In a previous post, I discussed how I’ve seen foot and ankle specialists in several corners of the country.  I also acknowledged that the ability to do so, while financially draining and emotionally exhausting, constitutes access that many people do not have.  I expressed my gratitude for having the option to explore the medical terrain.  And I do remain grateful.

However, I have come to realize the issues that arise when one has a quasi-unlimited number of doctors to visit.  Where do you draw the line?  When do you decide that you have a permanent impairment that will likely not be fixed by a nascent surgery?  Is stopping the search “giving up” or is it a positive step towards accepting a physical — and consequently a social — reality?

I would gladly go to him for a visit.

I remain in a liminal place:  the daily pain I experience and the extent to which this hurt and limited mobility restrict my life lead me to continue a no-holds-barred search to find the doctor that will cure me.  Yet at the same time, a part of me is tired of this rat race and the perpetual process of getting hopes up, having them squashed, and blurting out obscenities about orthopedic surgeons during the car ride home.
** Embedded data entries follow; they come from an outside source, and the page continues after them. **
Lemma child_of_root p name :
  canonical p -> lxp_path_child_name [SLASH] (render_abs p) = Some name <-> p = [name].
Proof.
  intros Cp. pose proof (canonical_segments _ Cp) as Sp. destruct Cp as [_ Tp].
  unfold lxp_path_child_name. simpl. destruct p as [|c p]; [split; intros; done|].
  apply Forall_cons in Sp as [[Hne Hc] Sp]. apply Forall_cons in Tp as [Tc _].
  destruct c as [|x c]; [done|]. apply Forall_cons in Tc as [Hx _]. simpl.
  change (aget 0 _ 1) with x.
  destruct (Z.eqb_spec x 0); [done|]. unfold is_slash at 1.
  apply Forall_cons in Hc as [Hx' Hc]. destruct (Z.eqb_spec x SLASH); [done|]. cbn [orb negb].
  change (existsb is_slash (c ++ render p)) with (has_slash (c ++ render p)).
  destruct p as [|c' p]; simpl.
  - rewrite app_nil_r. rewrite (proj2 (has_slash_false c) Hc). split; intros; congruence.
  - destruct (has_slash (c ++ SLASH :: c' ++ render p)) eqn:E; [split; intros; congruence|].
    apply has_slash_false, Forall_app in E as [_ [? _]%Forall_cons]. done.
Qed.

Lemma child_of_dir d p name :
  d <> [] -> canonical d -> canonical p ->
  lxp_path_child_name (render_abs d) (render_abs p) = Some name <-> p = d ++ [name].
Proof.
  intros Hd Cd Cp. pose proof (canonical_segments _ Cd) as Sd.
  pose proof (canonical_segments _ Cp) as Sp.
  destruct d as [|[|x c] d]; [done|by apply Forall_cons in Sd as [[? _] _]|].
  assert (Hx : x <> 0) by (destruct Cd as [_ [[? _]%Forall_cons _]%Forall_cons]; done).
  unfold lxp_path_child_name. rewrite (proj2 (Z.eqb_neq (aget 0 (render_abs _) 1) 0)) by done.
  rewrite andb_false_r. set (dd := (x :: c) :: d) in *. change (render_abs dd) with (render dd).
  unfold aget, alen. rewrite Nat2Z.id. split.
  - intros H. destruct (bool_decide_reflect (take (length (render dd)) (render_abs p) = render dd))
      as [Hp|]; [|done]. destruct (Z.eqb_spec (nth (length (render dd)) (render_abs p) 0) SLASH)
      as [Hn|]; [|done]. cbn [negb orb] in H.
    destruct p as [|c1 p]; [by (destruct c; simpl in Hp)|]. change (render_abs (c1 :: p)) with (render (c1 :: p)) in *.
    destruct (proj1 (render_prefix (c1 :: p) dd Sp Sd ltac:(apply Cp)) (conj Hp (or_intror Hn)))
      as [t Ht]. rewrite Ht in *. f_equal.
    rewrite render_app, nth_app_boundary in Hn. rewrite render_app in H.
    rewrite drop_app_ge in H by lia. replace (length (render dd) + 1 - length (render dd))%nat with 1%nat in H by lia.
    destruct t as [|c2 t]; [done|]. simpl in H.
    destruct (_ && _) eqn:E in H; [|done]. injection H as <-.
    apply andb_true_iff in E as [_ E%negb_true_iff%has_slash_false].
    apply Forall_app in Sp as [_ [S2 _]%Forall_cons].
    destruct t as [|c3 t]; [by rewrite app_nil_r|]. apply Forall_app in E as [_ [E _]%Forall_cons]. done.
  - intros ->. destruct Cp as [_ [_ [Tn _]%Forall_cons]%Forall_app].
    apply Forall_app in Sp as [_ [[Hne Hn] _]%Forall_cons].
    change (render_abs (dd ++ [name])) with (render (dd ++ [name])). clearbody dd.
    rewrite render_app, take_app_length, bool_decide_true, nth_app_boundary by done.
    simpl. rewrite app_nil_r, drop_app_ge by lia.
    replace (length (render dd) + 1 - length (render dd))%nat with 1%nat by lia. change (drop 1 (SLASH :: name)) with name.
    rewrite (proj2 (has_slash_false name) Hn). destruct name as [|y name]; [done|].
    apply Forall_cons in Tn as [Hy _]. simpl. destruct (Z.eqb_spec y 0); done.
Qed.

(** [lxp_path_child_name] names exactly the entries one component below a directory:
    on normalized paths it returns [name] iff the path is the directory's components
    followed by [name], the root directory included. *)
Theorem path_child_name_exact d p name :
  canonical d -> canonical p ->
  (lxp_path_child_name (render_abs d) (render_abs p) = Some name <-> p = d ++ [name]).
Proof.
  intros Cd Cp. destruct d as [|c d]; [by apply child_of_root|by apply child_of_dir].
Qed.

Lemma path_child_name_exact_witness :
  canonical [[97]] /\ lxp_path_child_name (render_abs [[97]]) (render_abs [[97]; [98]]) = Some [98].
Proof.
  assert (C1 : canonical [[97]; [98]]) by (split; repeat constructor; done).
  assert (C2 : canonical [[97]]) by (split; repeat constructor; done).
  split; [done|]. by apply (path_child_name_exact _ _ [98] C2 C1).
Defined.

(** Chained calls hash the concatenation. *)
Lemma path_hash_app h a b : lxp_path_hash h (a ++ b) = lxp_path_hash (lxp_path_hash h a) b.
Proof. revert h. induction a as [|c a IH]; intros h; simpl; [done|]. apply IH. Qed.

(** ** Following symlinks *)

Lemma fsx_lookup_range fs abs : -1 <= fsx_lookup fs abs < alen fs.
Proof.
  unfold fsx_lookup. destruct (find_first _ fs) eqn:E; [|unfold alen; lia].
  apply (find_first_some no_file) in E. lia.
Qed.

(** One hop of the follow loop. *)
Definition hop (fs : list lxp_file) (i : Z) : Z := follow_loop 1 fs i.

(** Where following stops: a failed lookup, or a file that is not a link. *)
Definition terminal (fs : list lxp_file) (i : Z) : Prop :=
  i < 0 \/ is_symlink (aget no_file fs i) = false.

Lemma follow_terminal n fs i : terminal fs i -> follow_loop n fs i = i.
Proof.
  intros H. destruct n; [done|]. simpl. destruct (Z.ltb_spec i 0); [done|].
  destruct H as [?| ->]; [lia|done].
Qed.

Lemma follow_loop_hops n fs i : follow_loop n fs i = Nat.iter n (hop fs) i.
Proof.
  revert i. induction n as [|n IH]; intros i; [done|].
  rewrite Nat.iter_succ_r, <- IH. unfold hop. simpl.
  destruct (Z.ltb_spec i 0); [rewrite follow_terminal; [done|by left]|].
  destruct (is_symlink _) eqn:E; simpl; [|rewrite follow_terminal; [done|by right]].
  repeat case_goal; try done; rewrite follow_terminal; try done; by left.
Qed.

Lemma hops_range n fs i : i < alen fs -> Nat.iter n (hop fs) i < alen fs.
Proof.
  intros Hi. induction n as [|n IH]; [done|]. simpl. unfold hop at 1. simpl.
  pose proof (fsx_lookup_range fs). unfold alen in *.
  repeat case_goal; try lia. by apply H.
Qed.

Lemma hops_stay k n fs i :
  (k <= n)%nat -> terminal fs (Nat.iter k (hop fs) i) ->
  Nat.iter n (hop fs) i = Nat.iter k (hop fs) i.
Proof.
  intros Hk Ht. replace n with ((n - k) + k)%nat by lia. rewrite Nat.iter_add.
  rewrite <- follow_loop_hops. by apply follow_terminal.
Qed.

(** Resolving a path through the rootfs follows the chain of symlinks: if the chain
    from the looked-up entry ends within [LXP_SYMLOOP_MAX] hops, in a file that is not a
    link or in a failed lookup, that is what is returned; and the index is always -1 or
    inside the table. *)
Theorem rootfs_resolve_follows_chain fs path k :
  (Z.of_nat k <= LXP_SYMLOOP_MAX) ->
  terminal fs (Nat.iter k (hop fs) (fsx_lookup fs path)) ->
  lxp_rootfs_resolve_index (Some fs) (Some path) = Nat.iter k (hop fs) (fsx_lookup fs path) /\
  lxp_rootfs_resolve_index (Some fs) (Some path) < alen fs.
Proof.
  intros Hk Ht. unfold lxp_rootfs_resolve_index, fsx_follow. rewrite follow_loop_hops.
  split; [apply hops_stay; [unfold LXP_SYMLOOP_MAX in *; lia|done]|].
  apply hops_range, fsx_lookup_range.
Qed.

(** "/sbin" -> "bin" -> "/bin", a directory; and "/loop", which names itself. *)
Definition demo_fs : list lxp_file :=
  [ mk_file [47; 115] (Some [98]) 1 0xa1ff; mk_file [47; 98] None 0 0x41ed;
    mk_file [47; 108] (Some [108]) 1 0xa1ff ].

Lemma rootfs_resolve_follows_chain_witness :
  Z.of_nat 1 <= LXP_SYMLOOP_MAX /\
  lxp_rootfs_resolve_index (Some demo_fs) (Some [47; 115]) = 1.
Proof.
  split; [vm_compute; congruence|].
  destruct (rootfs_resolve_follows_chain demo_fs [47; 115] 1) as [-> _].
  - vm_compute; congruence.
  - right. reflexivity.
  - reflexivity.
Defined.

(** A chain that does not end in [LXP_SYMLOOP_MAX] hops is not reported as a failure:
    the last link reached is returned as if it were the file, so a link that names itself
    resolves to the link. *)
Theorem symlink_loop_resolves_to_link :
  exists fs path i, lxp_rootfs_resolve_index (Some fs) (Some path) = i /\ 0 <= i /\
    is_symlink (aget no_file fs i) = true.
Proof. exists demo_fs, [47; 108], 2. split_and!; [reflexivity|lia|reflexivity]. Qed.
Lemma deliverable_scan_spec p n sig :
  1 <= sig -> sig + Z.of_nat n <= LXP_NSIG ->
  let r := deliverable_scan p n sig in
  let ready s := pending p s = true /\ lxp_sig_blocked p s = false in
  (r = 0 /\ forall s, sig <= s < sig + Z.of_nat n -> ~ ready s) \/
  (sig <= r < sig + Z.of_nat n /\ ready r /\ forall s, sig <= s < r -> ~ ready s).
Proof.
  unfold LXP_NSIG. revert sig. induction n as [|n IH]; intros sig H1 H2; simpl.
  { left. split; [done|lia]. }
  rewrite has_sig_bit by lia. fold (pending p sig).
  destruct (pending p sig && negb (lxp_sig_blocked p sig)) eqn:E.
  - right. apply andb_true_iff in E as [Ea Eb%negb_true_iff]. split_and!; [lia|lia|done|done|lia].
  - assert (Hn : ~ (pending p sig = true /\ lxp_sig_blocked p sig = false)).
    { intros [Ea Eb]. by rewrite Ea, Eb in E. }
    destruct (IH (sig + 1)) as [[Hr Hs]|(Hr & Hq & Hs)]; [lia|lia| |].
    + left. split; [done|]. intros s Hin. destruct (decide (s = sig)) as [->|]; [done|]. apply Hs. lia.
    + right. split_and!; [lia|lia|apply Hq|apply Hq|]. intros s Hin.
      destruct (decide (s = sig)) as [->|]; [done|]. apply Hs. lia.
Qed.

(** [lxp_pending_take] returns the lowest pending signal that is not blocked (SIGKILL
    and SIGSTOP are never blocked) and removes that one alone; it returns 0, changing
    nothing, exactly when no pending signal is deliverable. *)
Theorem pending_take_lowest p sig p' :
  lxp_pending_take p = (sig, p') ->
  let ready s := pending p s = true /\ lxp_sig_blocked p s = false in
  (sig = 0 /\ p' = p /\ forall s, 1 <= s <= 64 -> ~ ready s) \/
  (1 <= sig <= 64 /\ ready sig /\ (forall s, 1 <= s < sig -> ~ ready s) /\
   forall s, 1 <= s -> pending p' s = (pending p s && negb (s =? sig))).
Proof.
  intros H ready. unfold lxp_pending_take, lxp_pending_deliverable in H.
  destruct (Z.eqb_spec (p_pending_sigs p) 0) as [E0|_];
    apply pair_equal_spec in H as [Hs Hp'].
  { left. simpl in Hp'. subst sig. split_and!; [done|by rewrite <- Hp'|]. intros s Hr [Hp _]. unfold pending in Hp.
    by rewrite E0, Z.testbit_0_l in Hp. }
  pose proof (deliverable_scan_spec p (Z.to_nat (LXP_NSIG - 1)) 1 ltac:(lia)
                ltac:(unfold LXP_NSIG; lia)) as Hd.
  cbv zeta in Hd. rewrite Hs in Hd, Hp'. subst p'. change (1 + Z.of_nat (Z.to_nat (LXP_NSIG - 1))) with 65 in Hd.
  destruct Hd as [[Hr Hall]|(Hr & Hq & Hmin)].
  - left. rewrite Hr. split_and!; [done|done|]. intros s Hin. apply Hall. lia.
  - right. split_and!; [lia|lia|exact Hq|done|]. intros s Hs1.
    destruct (Z.eqb_spec sig 0); [lia|]. rewrite pending_set, Z.land_spec, Z.lnot_spec by lia.
    rewrite testbit_sig_bit by lia. unfold pending. f_equal. f_equal.
    destruct (Z.eqb_spec (s - 1) (sig - 1)), (Z.eqb_spec s sig); lia.
Qed.
Lemma stream_step pi s s' :
  0 <= pi < LXP_NPIPE -> pipe_step pi s s' -> stream_inv pi s -> stream_inv pi s'.
Proof.
  intros Hi Hs Hinv. destruct Hs as
    [g w r m buf len n g' Hl E|g w r m buf len n g' m' Hl E|g w r m pj buf len n g' Hj Hne Hl E
    |g w r m pj buf len n g' m' Hj Hne Hl E|g w r pj e Hu'|g w r pj e Hu'];
    destruct Hinv as (Hwf & Hu & Hb & Hw); unfold stream_inv.
  - pose proof (try_write_spec g m pi buf len Hwf Hi Hl) as H. rewrite E in H.
    destruct H as (H1 & _ & H2 & [(_ & -> & ->)|[(_ & _ & -> & ->)|(_ & _ & Hn & H3)]]).
    + rewrite app_nil_r. by split_and!.
    + rewrite app_nil_r. by split_and!.
    + split_and!; [done|congruence| |].
      * by rewrite map_app, Hb, map_u8_take.
      * by rewrite H3, app_assoc, <- Hw.
  - pose proof (try_read_spec g m pi buf len Hwf Hi Hl) as H. rewrite E in H.
    destruct H as (H1 & _ & H2 & [(Hq & -> & -> & ->)|(_ & Hn & -> & H3)]).
    + replace (Z.to_nat _) with 0%nat by (destruct (_ >? 0); reflexivity).
      simpl. rewrite app_nil_r. by split_and!.
    + split_and!; [done|congruence|done|]. rewrite H3.
      assert (HL : length (take (Z.to_nat n) (pipe_bytes g pi)) = Z.to_nat n)
        by (rewrite length_take; unfold alen in Hn; lia).
      pose proof (mem_read_write_same m buf (take (Z.to_nat n) (pipe_bytes g pi))) as HM.
      rewrite HL in HM. rewrite HM.
      assert (Hbq : map u8 (pipe_bytes g pi) = pipe_bytes g pi)
        by (rewrite Hw, map_app in Hb; by apply app_inj_2 in Hb as [_ ?]; rewrite ?length_map).
      by rewrite <- firstn_map, Hbq, <- app_assoc, take_drop.
  - pose proof (try_write_spec g m pj buf len Hwf Hj Hl) as H. rewrite E in H.
    destruct H as (H1 & H2 & _). specialize (H2 pi ltac:(lia) ltac:(done)).
    split_and!; [done|by rewrite H2|done|]. by rewrite (pipe_bytes_ext g).
  - pose proof (try_read_spec g m pj buf len Hwf Hj Hl) as H. rewrite E in H.
    destruct H as (H1 & H2 & _). specialize (H2 pi ltac:(lia) ltac:(done)).
    split_and!; [done|by rewrite H2|done|]. by rewrite (pipe_bytes_ext g).
  - destruct (end_change_spec g pj lxp_pipe_end_open e) as [H1 H2]; [by left|done|].
    split_and!; try done. by rewrite H2 by (done || lia).
  - destruct (end_change_spec g pj lxp_pipe_end_close e) as [H1 H2]; [by right|done|].
    split_and!; try done. by rewrite H2 by (done || lia).
Qed.
(* ===== verification/FdSpec.v ===== *)
(** * Descriptor reference counts: invariant and preservation

    The central invariant of the descriptor layer: a description's count is the number of
    table entries that name it, and an unreferenced description is clear.  Operations that
    retain before they store an entry pass through states where the two differ; the
    invariant is therefore stated with a debt [d], the surplus of each count. *)

From S2P Require Import Prelude Config Proc Pool Fd.

Local Open Scope Z_scope.

(** ** Counting entries *)

Definition ind (b : bool) : Z := if b then 1 else 0.

Fixpoint cnt (l : list lxp_fd) (v : Z) : Z :=
  match l with [] => 0 | e :: t => ind (fd_ofd e =? v) + cnt t v end.

Fixpoint total_refs (fs : list lxp_files) (v : Z) : Z :=
  match fs with [] => 0 | f :: t => cnt (files_fd f) v + total_refs t v end.

Lemma cnt_app a b v : cnt (a ++ b) v = cnt a v + cnt b v.
Proof. induction a; simpl; lia. Qed.

Lemma total_app a b v : total_refs (a ++ b) v = total_refs a v + total_refs b v.
Proof. induction a; simpl; lia. Qed.

(** An array as the parts before and after an index. *)
Lemma aget_split {A} d (l : list A) i :
  0 <= i < alen l -> exists a b, l = a ++ aget d l i :: b /\ length a = Z.to_nat i.
Proof.
  intros Hi. apply (lookup_aget d) in Hi as Hl. apply list_elem_of_split_length in Hl as (a & b & E & Hlen).
  by exists a, b.
Qed.

Lemma aset_split {A} (a b : list A) x y i : length a = Z.to_nat i -> aset (a ++ x :: b) i y = a ++ y :: b.
Proof.
  intros Hl. unfold aset. rewrite <- Hl. rewrite insert_app_r_alt by lia. by rewrite Nat.sub_diag.
Qed.

Lemma cnt_aset l fd e v :
  0 <= fd < alen l ->
  cnt (aset l fd e) v = cnt l v - ind (fd_ofd (aget fd_zero l fd) =? v) + ind (fd_ofd e =? v).
Proof.
  intros Hi. destruct (aget_split fd_zero l fd Hi) as (a & b & E & Hl).
  set (x := aget fd_zero l fd) in *. clearbody x. subst l.
  rewrite aset_split by done. rewrite !cnt_app. simpl. lia.
Qed.

Lemma total_aset fs ti f v :
  0 <= ti < alen fs ->
  total_refs (aset fs ti f) v = total_refs fs v - cnt (files_fd (item fs ti)) v + cnt (files_fd f) v.
Proof.
  intros Hi. unfold item. destruct (aget_split zero_of fs ti Hi) as (a & b & E & Hl).
  set (x := aget zero_of fs ti) in *. clearbody x. subst fs.
  rewrite aset_split by done. rewrite !total_app. simpl. lia.
Qed.

Lemma cnt_bound l v : 0 <= cnt l v <= alen l.
Proof. induction l as [|e t IH]; unfold alen in *; simpl; [lia|]. destruct (_ =? _); simpl; lia. Qed.

Lemma total_nonneg fs v : 0 <= total_refs fs v.
Proof. induction fs as [|f t IH]; simpl; [lia|]. pose proof (cnt_bound (files_fd f) v). lia. Qed.

Lemma total_item fs ti v : 0 <= ti < alen fs -> cnt (files_fd (item fs ti)) v <= total_refs fs v.
Proof.
  intros Hi. unfold item. destruct (aget_split zero_of fs ti Hi) as (a & b & E & _).
  rewrite E at 2. rewrite total_app. simpl.
  pose proof (total_nonneg a v). pose proof (total_nonneg b v). lia.
Qed.

Lemma cnt_aget l fd v :
  0 <= fd < alen l -> fd_ofd (aget fd_zero l fd) = v -> 0 < cnt l v.
Proof.
  intros Hi Hv. destruct (aget_split fd_zero l fd Hi) as (a & b & E & _).
  rewrite E, cnt_app. simpl. rewrite Hv, Z.eqb_refl.
  pose proof (cnt_bound a v). pose proof (cnt_bound b v). simpl. lia.
Qed.

(** ** The invariant *)

Definition table_wf (f : lxp_files) : Prop :=
  alen (files_fd f) = LXP_MAX_FDS /\ Forall (fun e => 0 <= fd_ofd e <= LXP_MAX_OFD) (files_fd f).

Definition fd_inv_owing (k : kst) (d : Z -> Z) : Prop :=
  alen (k_ofd k) = LXP_MAX_OFD /\ alen (k_files k) = LXP_RESOURCE_POOL_COUNT /\
  Forall table_wf (k_files k) /\
  forall i, 0 <= i < LXP_MAX_OFD ->
    ofd_refs (ofd_at k i) = total_refs (k_files k) (i + 1) + d i /\
    (ofd_refs (ofd_at k i) = 0 -> ofd_at k i = ofd_zero).

Definition fd_inv (k : kst) : Prop := fd_inv_owing k (fun _ => 0).

(** The task's table is one of the pool. *)
Definition table_ok (k : kst) (t : option Z) : Prop :=
  match t with Some ti => 0 <= ti < alen (k_files k) | None => True end.

Lemma total_bound fs v : Forall table_wf fs -> total_refs fs v <= LXP_MAX_FDS * alen fs.
Proof.
  induction 1 as [|f t [Hf _] _ IH]; unfold alen in *; simpl; [lia|].
  pose proof (cnt_bound (files_fd f) v) as Hc. unfold alen in Hc. lia.
Qed.

Lemma item_table_wf k ti : Forall table_wf (k_files k) -> 0 <= ti < alen (k_files k) ->
  table_wf (item (k_files k) ti).
Proof.
  intros Hf Hi. rewrite Forall_forall in Hf. apply Hf. unfold item.
  eapply list_elem_of_lookup_2. by apply lookup_aget.
Qed.

Lemma ofd_at_set k i j o :
  0 <= i < alen (k_ofd k) -> 0 <= j ->
  ofd_at (set_ofd k i o) j = if decide (i = j) then o else ofd_at k j.
Proof. intros. unfold ofd_at, set_ofd. simpl. by rewrite aget_aset. Qed.

Lemma ofd_at_set_entry k ti fd e i : ofd_at (set_entry k ti fd e) i = ofd_at k i.
Proof. done. Qed.

Lemma entry_set_ofd k i o ti fd : entry (set_ofd k i o) ti fd = entry k ti fd.
Proof. done. Qed.

Lemma alen_files_set_entry k ti fd e : alen (k_files (set_entry k ti fd e)) = alen (k_files k).
Proof. unfold set_entry. simpl. by rewrite alen_aset. Qed.

Lemma entry_set_entry k ti fd e fd' :
  Forall table_wf (k_files k) -> 0 <= ti < alen (k_files k) -> 0 <= fd < LXP_MAX_FDS -> 0 <= fd' ->
  entry (set_entry k ti fd e) ti fd' = if decide (fd = fd') then e else entry k ti fd'.
Proof.
  intros Hf Hi Hfd Hfd'. unfold entry, set_entry. simpl. rewrite item_aset, decide_True by lia.
  destruct (item_table_wf k ti Hf Hi) as [Hl _].
  change (files_fd (set_files_fd _ ?l)) with l. rewrite aget_aset by (rewrite ?Hl; lia). done.
Qed.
In 4.5 years, I have come to control my wishes upon entering a doctor’s office.  I acknowledge that the doctor will likely disappoint me; he (and a few she’s) will not have an answer.

This coping mechanism of sorts has recently turned into jadedness.  I am jaded:  “tired, bored, or lacking enthusiasm, typically after having had too much of something” (Apple Dictionary).

I’ve had too many doctors.  And not one of them is named McDreamy.